Introduction

This is the documentation and user guide of some sparse Kernel Spectral Clustering(KSC) applications developed based on the \(\texttt{leuven}\) library and framework [3] (\(\texttt{leuven}\) library git repository and Documentation).

The document contains instructions for building and using the applications developed for training (see the Application for training Section), hyper parameter tuning (see the Application for hyper parameter tuning Section) and out of sample extension or testing (see the Application for testing Section) the sparse KSC model. The sparsity is achieved by the combination of incomplete Cholesky decomposition (ICD) based low rank approximation of the (training data) kernel matrix with the so-called reduced set method. The KSC model, trained on a training set, can be used to cluster any unseen data thanks its out-of-sample extension capability. Before describing the applications, the ICD is discussed briefly in the On the application of incomplete Choleksy decomposition Section due to its strong influence to the final accuracy of the KSC model and the clustering result itself.

The description of the applications is followed by a number of test problems that gives insight into the usage of the provided applications (using special toy problems). Auxiliary scripts, provided for visualising or evaluating the output of the applications e.g. results of the hyper parameter tuning or the clustering itself, are also demonstrated.

Table 1 Description of the provided tests.

Test

Problem

Description

Purpose

Pre-generated, N = 10 000, d = 2 dimensional samples from 10, well separated clusters.

Simple clustering problem. Not only the data but the scripts, for executing the KSC applications with the appropriate input parameter values, are also provided.

Verify if all applications works correctly.

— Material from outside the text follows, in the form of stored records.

(** Rows handed to the Policy B scorer. *)
Definition ideal_row : gmap string cell :=
  {[ "date" := CDate 738886%Z; "temperature" := CNum 25;
     "humidity" := CNum 70; "precipitation" := CNum 150;
     "solar_radiation" := CNum 5 ]}.

Definition hot_dry_row : gmap string cell :=
  {[ "date" := CDate 738887%Z; "temperature" := CNum 41.5;
     "humidity" := CNum 35; "precipitation" := CNum 0;
     "solar_radiation" := CNum 7.1 ]}.

Definition row_without_humidity : gmap string cell :=
  {[ "date" := CDate 738888%Z; "temperature" := CNum 28;
     "humidity" := CNone; "precipitation" := CNum 120;
     "solar_radiation" := CNum 5.5 ]}.

(** Frames handed to the trend projection. *)
Definition weather (d : datetime) (tmax tmin rain : Q) : weather_row :=
  {| date := d; max_temperature := tmax; min_temperature := tmin;
     rainfall := rain; avg_temperature := (tmax + tmin) / 2 |}.

Definition three_linear_days : list weather_row :=
  [ weather 738886%Z 12 8 0; weather 738887%Z 15 9 4; weather 738888%Z 16 12 1 ].

Definition one_day : list weather_row := [ weather 738886%Z 12 8 0 ].

End Samples.

(** ** pandas reductions *)

Module Pandas.
Local Open Scope Q_scope.

(** [Series.mean()] of a numeric column without missing values; only
    applied to non-empty columns. *)
Definition Series_mean (l : list Q) : Q :=
  Qsum l / inject_Z (Z.of_nat (length l)).

(** The mask [(date >= start_date) & (date <= end_date)]. *)
Definition in_range (start_date end_date d : datetime) : bool :=
  ((start_date <=? d) && (d <=? end_date))%Z.

End Pandas.

(** ** Most_Definitly_Not_My_Crop.py: the data path of [main] *)

Module MostDefinitlyNotMyCropMain.
Import MostDefinitlyNotMyCrop Pandas.
Local Open Scope Q_scope.

(** [weather_data["daily"]]: the four arrays read by
    [process_weather_data]. *)
Record daily_arrays : Type := {
  time : list datetime;
  temperature_2m_max : list Q;
  temperature_2m_min : list Q;
  precipitation_sum : list Q
}.

(** What [main] computes for the page when the filtered frame is not
    empty. *)
Record dashboard : Type := {
  avg_temp : Q;
  total_rainfall : Q;
  rice_crop_health : Q;
  future_temps_df : list future_row;
  health_over_time : list Q
}.

Inductive page : Type :=
| Nothing_shown                 (* [weather_data] is [None] *)
| No_data_for_the_range         (* the [st.warning] branch *)
| Dashboard (d : dashboard).

(** [weather_df[(date >= start_date) & (date <= end_date)]]. *)
Definition filter_by_date (weather_df : list weather_row)
    (start_date end_date : datetime) : list weather_row :=
  List.filter (fun r => in_range start_date end_date (date r)) weather_df.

More flexible, dynamic data generation (including number of cluster centers, data set size, dimension, etc.).

Problems with variable cluster overlaps. The data sets are generated dynamically as part of the test with the possibility of configurations (number of cluster centers, separation of clusters, dimension, etc.). Shell scripts, for the KSC applications, are also generated at the same time, with initial parameter values according to the the given data generation settings.

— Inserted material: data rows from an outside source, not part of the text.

(** C1.  Constructions and destructions do not balance after a throwing
    transplant of [PushBack]: on the full vector [10; 20] of a type that is
    transplanted by copy, [PushBack(std::move(x))] whose first transplant
    copy throws leaves length, capacity and contents as they were and
    releases the block it allocated, but the element it move-constructed
    in that block is never destroyed: one construction more, no
    destruction more. *)
Theorem PushBack_throw_leaks_new_element :
  PushBack_move (ET := Throwing 1) 1 30 (two_of_two (Throwing 1))
    = (Throw, after_failed_push) ∧
  contents (two_of_two (Throwing 1)) 1 = Some [10; 20] ∧
  contents after_failed_push 1 = Some [10; 20] ∧
  Capacity 1 after_failed_push = (Ok 2, after_failed_push) ∧
  n_alloc (stats after_failed_push) = n_alloc (stats (two_of_two (Throwing 1))) + 1 ∧
  n_dealloc (stats after_failed_push) = n_dealloc (stats (two_of_two (Throwing 1))) + 1 ∧
  n_ctor_move (stats after_failed_push) =
    n_ctor_move (stats (two_of_two (Throwing 1))) + 1 ∧
  constructions (stats after_failed_push) =
    constructions (stats (two_of_two (Throwing 1))) + 1 ∧
  n_dtor (stats after_failed_push) = n_dtor (stats (two_of_two (Throwing 1))).
Proof. split_and!; by vm_compute. Qed.

(** C9.  The invariant does not survive a throwing insert: on the vector
    [10] of capacity 2 of a type that is shifted by copy,
    [Insert(begin(), x)] whose third copy constructor call throws (the
    second construction at [end()]) leaves the length 1 while slot 1 holds
    a live element: the invariant that held before does not hold
    afterwards. *)
Theorem Insert_throw_leaves_live_slot :
  vector_invariant (one_of_two (Throwing 2)) 1 ∧
  begin_ 1 (one_of_two (Throwing 2))
    = (Ok (mkPtr 1 0), one_of_two (Throwing 2)) ∧
  Insert_copy (ET := Throwing 2) 1 (mkPtr 1 0) 5 (one_of_two (Throwing 2))
    = (Throw, after_failed_insert) ∧
  Size 1 after_failed_insert = (Ok 1, after_failed_insert) ∧
  Capacity 1 after_failed_insert = (Ok 2, after_failed_insert) ∧
  cell after_failed_insert (mkPtr 1 1) = Some (Some 10) ∧
  ¬ vector_invariant after_failed_insert 1.
Proof.
  split_and!; try by vm_compute.
  - exists 1, [10], 2. apply one_of_two_owns.
  - intros (b & xs & cap & Hv & Hle & Hz & Hc).
    assert (Hobj : objs after_failed_insert !! 1
                   = Some (mkVec (mkRaw (mkPtr 1 0) 2) 1)) by (by vm_compute).
    rewrite Hobj in Hv. injection Hv as Hb Hcap Hlen. subst b cap.
    specialize (Hc 1 ltac:(lia)).
    rewrite (proj2 (lookup_ge_None xs 1)) in Hc by lia.
    by vm_compute in Hc.
Qed.

(** ** The theorems at concrete inputs *)

Lemma appends_from_empty_witness :
  owns empty_vector 1 0 [] 0 ∧
  fits (2 * 3) ∧
  appends (ET := Copying) 1 [ByCopy 5; ByMove 6; ByCopy 7] empty_vector
    = (Ok tt, after_appends) ∧
  Size 1 after_appends = (Ok 3, after_appends) ∧
  read after_appends 1 0 = Some 5 ∧
  read after_appends 1 1 = Some 6 ∧
  read after_appends 1 2 = Some 7.
Proof.
  assert (Hfit : fits (2 * 3)) by reflexivity.
  assert (Hrun : appends (ET := Copying) 1 [ByCopy 5; ByMove 6; ByCopy 7]
                   empty_vector = (Ok tt, after_appends)) by (by vm_compute).
  destruct (appends_from_empty (ET := Copying) 1 0 0 [ByCopy 5; ByMove 6; ByCopy 7]
              empty_vector (Ok tt) after_appends empty_vector_owns Hfit Hrun)
    as [(_ & Hsize & Hread)|[Hthrow _]]; [|discriminate Hthrow].
  split_and!; [exact empty_vector_owns|exact Hfit|exact Hrun|exact Hsize|..].
  - exact (Hread 0 (ByCopy 5) eq_refl).
  - exact (Hread 1 (ByMove 6) eq_refl).
  - exact (Hread 2 (ByCopy 7) eq_refl).
Defined.

Lemma transplant_copies_or_moves_witness :
  owns (two_of_two Copying) 1 2 [10; 20] 2 ∧
  reallocates (DoPushBack (CopyOf 30)) 2 2 ∧
  run_growth (ET := Copying) 1 (DoPushBack (CopyOf 30)) (two_of_two Copying)
    = (Ok tt, after_growing_push) ∧
  n_ctor_copy (stats after_growing_push)
    = n_ctor_copy (stats (two_of_two Copying)) + 1 + 2 ∧
  n_ctor_move (stats after_growing_push)
    = n_ctor_move (stats (two_of_two Copying)) + 0.
Proof.
  assert (Hre : reallocates (T := nat) (DoPushBack (CopyOf 30)) 2 2)
    by (split; reflexivity).
  assert (Hrun : run_growth (ET := Copying) 1 (DoPushBack (CopyOf 30))
                   (two_of_two Copying) = (Ok tt, after_growing_push))
    by (by vm_compute).
  destruct (transplant_copies_or_moves (ET := Copying) 1 2 [10; 20] 2
              (DoPushBack (CopyOf 30)) (two_of_two Copying) (Ok tt)
              after_growing_push two_of_two_owns Hre Hrun)
    as [(_ & Hcopy & _)|[Hthrow _]]; [|discriminate Hthrow].
  destruct (Hcopy (conj eq_refl eq_refl)) as [Hc Hm].
  split_and!; [exact two_of_two_owns|exact Hre|exact Hrun|exact Hc|exact Hm].
Defined.

Lemma Emplace_inserts_witness :
  let st := three_of_four Copying in
  let moved := snd (Insert_move (ET := Copying) 1 (mkPtr 1 1) 15 st) in
  owns st 1 1 [10; 20; 30] 4 ∧
  1 ≤ length [10; 20; 30] ∧
  fits (2 * length [10; 20; 30]) ∧
  Emplace (ET := Copying) 1 (mkPtr 1 1) (CopyOf 15) st
    = (Ok (mkPtr 1 1), after_insert) ∧
  begin_ 1 after_insert = (Ok (mkPtr 1 0), after_insert) ∧
  load (mkPtr 1 1) after_insert = (Ok 15, after_insert) ∧
  Size 1 after_insert = (Ok 4, after_insert) ∧
  read after_insert 1 0 = Some 10 ∧
  read after_insert 1 1 = Some 15 ∧
  read after_insert 1 2 = Some 20 ∧
  read after_insert 1 3 = Some 30 ∧
  Insert_copy (ET := Copying) 1 (mkPtr 1 1) 15 st
    = (Ok (mkPtr 1 1), after_insert) ∧
  Insert_move (ET := Copying) 1 (mkPtr 1 1) 15 st = (Ok (mkPtr 1 1), moved) ∧
  Size 1 moved = (Ok 4, moved) ∧
  read moved 1 0 = Some 10 ∧
  read moved 1 1 = Some 15 ∧
  read moved 1 2 = Some 20 ∧
  read moved 1 3 = Some 30.
Proof.
  intros st moved.
  assert (Hi : 1 ≤ length [10; 20; 30]) by (simpl; lia).
  assert (Hfit : fits (2 * length [10; 20; 30])) by reflexivity.
  assert (Hrun : Emplace (ET := Copying) 1 (mkPtr 1 1) (CopyOf 15) st
                 = (Ok (mkPtr 1 1), after_insert)) by (by vm_compute).
  assert (Hcopy : Insert_copy (ET := Copying) 1 (mkPtr 1 1) 15 st
                  = (Ok (mkPtr 1 1), after_insert)) by (by vm_compute).
  assert (Hmove : Insert_move (ET := Copying) 1 (mkPtr 1 1) 15 st
                  = (Ok (mkPtr 1 1), moved)) by (by vm_compute).
  pose proof (Emplace_inserts (ET := Copying) 1 1 [10; 20; 30] 4 1 st
                (Ok (mkPtr 1 1)) after_insert three_of_four_owns Hi Hfit)
    as (HE & HC & _).
  pose proof (Emplace_inserts (ET := Copying) 1 1 [10; 20; 30] 4 1 st
                (Ok (mkPtr 1 1)) moved three_of_four_owns Hi Hfit)
    as (_ & _ & HM).
  destruct (HE (CopyOf 15) Hrun)
    as [(b' & Hit & Hbegin & Hload & Hsize & Hnew & Hbefore & Hafter)
       |[Hthrow _]]; [|discriminate Hthrow].
  destruct (HC 15 Hcopy) as [_|[Hthrow _]]; [|discriminate Hthrow].
  destruct (HM 15 Hmove)
    as [(b2 & _ & _ & _ & Hsize2 & Hnew2 & Hbefore2 & Hafter2)
       |[Hthrow _]]; [|discriminate Hthrow].
  injection Hit as <-.
  split_and!; [exact three_of_four_owns|exact Hi|exact Hfit|exact Hrun
              |exact Hbegin|exact Hload|exact Hsize|..].
  - exact (Hbefore 0 ltac:(lia)).
  - exact Hnew.
  - exact (Hafter 1 ltac:(lia)).
  - exact (Hafter 2 ltac:(lia)).
  - exact Hcopy.
  - exact Hmove.
  - exact Hsize2.
  - exact (Hbefore2 0 ltac:(lia)).
  - exact Hnew2.
  - exact (Hafter2 1 ltac:(lia)).
  - exact (Hafter2 2 ltac:(lia)).
Defined.

Lemma Erase_removes_witness :
  owns (three_of_four Copying) 1 1 [10; 20; 30] 4 ∧
  1 < length [10; 20; 30] ∧
  Erase (ET := Copying) 1 (mkPtr 1 1) (three_of_four Copying)
    = (Ok (mkPtr 1 1), after_erase) ∧
  begin_ 1 after_erase = (Ok (mkPtr 1 0), after_erase) ∧
  Size 1 after_erase = (Ok 2, after_erase) ∧
  read after_erase 1 0 = Some 10 ∧
  read after_erase 1 1 = Some 30 ∧
  load (mkPtr 1 1) after_erase = (Ok 30, after_erase).
Proof.
  assert (Hi : 1 < length [10; 20; 30]) by (simpl; lia).
  assert (Hrun : Erase (ET := Copying) 1 (mkPtr 1 1) (three_of_four Copying)
                 = (Ok (mkPtr 1 1), after_erase)) by (by vm_compute).
  destruct (Erase_removes (ET := Copying) 1 1 [10; 20; 30] 4 1
              (three_of_four Copying) (Ok (mkPtr 1 1)) after_erase
              three_of_four_owns Hi Hrun)
    as (_ & Hbegin & Hsize & Hbefore & Hafter & _ & Hnext).
  split_and!; [exact three_of_four_owns|exact Hi|exact Hrun|exact Hbegin
              |exact Hsize|..].
  - exact (Hbefore 0 ltac:(lia)).
  - exact (Hafter 1 ltac:(lia)).
  - exact (Hnext 30 eq_refl).
Defined.

Lemma growth_doubles_witness :
  owns (two_of_two Copying) 1 2 [10; 20] 2 ∧
  reallocates (DoEmplace 1 (CopyOf 15)) 2 2 ∧
  run_growth (ET := Copying) 1 (DoEmplace 1 (CopyOf 15)) (two_of_two Copying)
    = (Ok tt, after_growing_emplace) ∧
  Capacity 1 after_growing_emplace = (Ok 4, after_growing_emplace).
Proof.
  assert (Hre : reallocates (T := nat) (DoEmplace 1 (CopyOf 15)) 2 2)
    by (split_and!; [reflexivity|simpl; lia|reflexivity]).
  assert (Hop : ∀ n, DoEmplace 1 (CopyOf 15) ≠ DoReserve (T := nat) n)
    by (intros n Heq; discriminate Heq).
  assert (Hrun : run_growth (ET := Copying) 1 (DoEmplace 1 (CopyOf 15))
                   (two_of_two Copying) = (Ok tt, after_growing_emplace))
    by (by vm_compute).
  destruct (growth_doubles (ET := Copying) 1 2 [10; 20] 2
              (DoEmplace 1 (CopyOf 15)) (two_of_two Copying) (Ok tt)
              after_growing_emplace two_of_two_owns Hre Hop Hrun)
    as [(_ & Hcap)|[Hthrow _]]; [|discriminate Hthrow].
  split_and!; [exact two_of_two_owns|exact Hre|exact Hrun|exact Hcap].
Defined.

(** [EmplaceBack] on the same full vector: the element built from the
    arguments is not destroyed either. *)
Example EmplaceBack_throw_leaks :
  ∃ st, EmplaceBack (ET := Throwing 1) 1 (FromArgs 15) (two_of_two (Throwing 1))
          = (Throw, st) ∧
        contents st 1 = Some [10; 20] ∧
        constructions (stats st) = constructions (stats (two_of_two (Throwing 1))) + 1 ∧
        n_dtor (stats st) = n_dtor (stats (two_of_two (Throwing 1))).
Proof. eexists. split_and!; by vm_compute. Qed.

Give a deeper insight into the nature of the:

  • KSC algorithm trough the applications

  • effects of using the ICD as kernel matrix approximation

  • behaviour and capability of the KSC algorithm and applications in case of more and more overlapping clusters

Four different, pre-defined 2D clustering problems with 4 cluster centers each.

Four clustering problems, with variable complexity, including even very non-linear problems that are known to be challenging such as the intertwined spiral problem. The complete set is automatic: data generation, KSC shell script generation, clustering and result visualisation.

Demonstrate the capability of the underlying sparse KSC algorithm and the related applications to solve even the most challenging clustering problems in a very efficient way (both in terms of memory usage and computing speed).